ASSIGNED TASK: In the records, each line holding "files" must be reported.

TASK MATERIAL:

(** The calls on engine [e] alternate, starting with a subscription:
    [Some b] when they do, [b] telling whether the last one subscribed;
    [None] when an engine is subscribed twice in a row or unsubscribed
    without being subscribed. *)
Fixpoint pairing (e : GstEngine) (calls : list EngineCall) : option bool :=
  match calls with
  | [] => Some false
  | call :: older =>
      match pairing e older with
      | None => None
      | Some subscribed =>
          match call with
          | AddBufferConsumer e' =>
              if decide (e' = e)
              then (if subscribed then None else Some true)
              else Some subscribed
          | RemoveBufferConsumer e' =>
              if decide (e' = e)
              then (if subscribed then Some false else None)
              else Some subscribed
          end
      end
  end.

(** The events as the toolkit and the application produce them: a show
    event for a hidden widget, a hide event for a visible one, and
    [SetEngine] on a visible widget only while it has no engine. *)
Definition in_protocol (c : VisualisationContainer) (ev : Event) : bool :=
  match ev with
  | Show => negb (isVisible c)
  | Hide => isVisible c
  | CallSetEngine _ => negb (isVisible c) || bool_decide (engine_ c = None)
  | _ => true
  end.

Fixpoint follows_protocol (evs : list Event) (c : VisualisationContainer) : bool :=
  match evs with
  | [] => true
  | ev :: rest =>
      in_protocol c ev &&
      match step ev c with
      | Ok c' => follows_protocol rest c'
      | Undefined _ => true
      end
  end.

(** [SetEngine] does not replace the engine of a visible widget: the
    widget is hidden, or it has no engine yet, or it is given the engine
    it already has.  Show and hide events may come in any order. *)
Definition keeps_engine (c : VisualisationContainer) (ev : Event) : bool :=
  match ev with
  | CallSetEngine engine =>
      negb (isVisible c) || bool_decide (engine_ c = None) ||
      bool_decide (engine = engine_ c)
  | _ => true
  end.

Fixpoint never_replaces_engine (evs : list Event) (c : VisualisationContainer) : bool :=
  match evs with
  | [] => true
  | ev :: rest =>
      keeps_engine c ev &&
      match step ev c with
      | Ok c' => never_replaces_engine rest c'
      | Undefined _ => true
      end
  end.

Definition is_CallSetFps (ev : Event) : bool :=
  match ev with
  | CallSetFps _ => true
  | _ => false
  end.
Definition int (s : string) : result Z :=
  let l := drop_while is_space (list_ascii_of_string s) in
  let l := rev (drop_while is_space (rev l)) in
  let parsed :=
    match l with
    | c :: l' =>
        if Ascii.eqb c "-"%char then option_map Z.opp (digits l' 0 false)
        else if Ascii.eqb c "+"%char then digits l' 0 false
        else digits l 0 false
    | [] => None
    end in
  match parsed with
  | Some n => Ok n
  | None => Raise (ValueError "invalid literal for int() with base 10")
  end.

End CPython.

(* ================================================================== *)
(** * A small platform to run the methods on *)
(* ================================================================== *)

Module Scenario.
Import Py Platform PushOperation.

Definition tcp_domain : resource :=
  {| guid := "domain-tcp";
     entity := [("name", VStr "tcp-domain.example.com");
                ("internal", VBool false);
                ("router_group_type", VStr "tcp")] |}.

Definition shared_domain : resource :=
  {| guid := "domain-shared";
     entity := [("name", VStr "shared.example.com");
                ("internal", VBool false);
                ("router_group_type", VNone)] |}.

Definition internal_domain : resource :=
  {| guid := "domain-internal";
     entity := [("name", VStr "apps.internal");
                ("internal", VBool true);
                ("router_group_type", VNone)] |}.

Definition organization : resource :=
  {| guid := "org-1"; entity := [("name", VStr "org")] |}.

Definition space : resource :=
  {| guid := "space-1";
     entity := [("name", VStr "dev"); ("organization_guid", VStr "org-1")] |}.

Definition app : resource :=
  {| guid := "app-1";
     entity := [("name", VStr "app"); ("space_guid", VStr "space-1");
                ("environment_json", VDict [("A", VStr "1")])] |}.

Definition stack : resource :=
  {| guid := "stack-1"; entity := [("name", VStr "cflinuxfs3")] |}.

Definition database : resource :=
  {| guid := "service-1";
     entity := [("name", VStr "db"); ("space_guid", VStr "space-1")] |}.

Definition route (g : string) (domain_guid : string) (host : string)
    (port : value) : resource :=
  {| guid := g;
     entity := [("domain_guid", VStr domain_guid);
                ("space_guid", VStr "space-1");
                ("host", VStr host); ("path", VStr ""); ("port", port)] |}.

Definition the_catalog (files : list (string * list value)) : catalog :=
  {| clock := 1700000000;
     manifests := files;
     spaces := [space];
     organizations := [organization];
     stacks := [stack];
     shared_domains := [internal_domain; tcp_domain; shared_domain];
     private_domains := [];
     service_instances := [database] |}.

(** The platform with the given applications, routes and associations, and
    no call issued yet. *)
Definition the_platform (files : list (string * list value))
    (apps : list resource) (rs : list resource)
    (ms : list (string * string)) : platform :=
  {| known := the_catalog files;
     applications := apps;
     routes := rs;
     route_mappings := ms;
     service_bindings := [];
     generated := 0;
     log := [] |}.

Definition requested (route : string) : value := VDict [("route", VStr route)].

(** A manifest entry for the application that declares one route. *)
Definition declaring (route : string) : value :=
  VDict [("name", VStr "app"); ("routes", VList [requested route])].

(** The application exists and has no route. *)
Definition fresh_platform : platform := the_platform [] [app] [] [].

(** The application has a host route and a TCP route on port 4444; the
    host route also serves another application. *)
Definition routed_platform : platform :=
  the_platform [] [app]
    [route "route-1" "domain-shared" "app" VNone;
     route "route-2" "domain-tcp" "" (VInt 4444)]
    [("app-1", "route-1"); ("app-1", "route-2"); ("app-2", "route-1")].

(** The same platform as [fresh_platform], with the shared domains in
    another order: the first that is not internal is no TCP domain. *)
Definition hosting_platform : platform :=
  {| known := {| clock := 1700000000;
                 manifests := [];
                 spaces := [space];
                 organizations := [organization];
                 stacks := [stack];
                 shared_domains := [internal_domain; shared_domain; tcp_domain];
                 private_domains := [];
                 service_instances := [database] |};
     applications := [app];
     routes := [];
     route_mappings := [];
     service_bindings := [];
     generated := 0;
     log := [] |}.

(** A manifest file with one entry. *)
Definition pushing (entry : value) : platform :=
  the_platform [("manifest.yml", [entry])] [] [] [].

Definition docker_entry : value :=
  VDict [("name", VStr "app"); ("docker", VDict [("image", VStr "image")])].

Definition route_application := _route_application CPython.urlparse CPython.int.
Definition run_push := push CPython.urlparse CPython.int.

RESULT OF THIS EXERCISE:
Definition the_catalog (files : list (string * list value)) : catalog :=
     manifests := files;
Definition the_platform (files : list (string * list value))
  {| known := the_catalog files;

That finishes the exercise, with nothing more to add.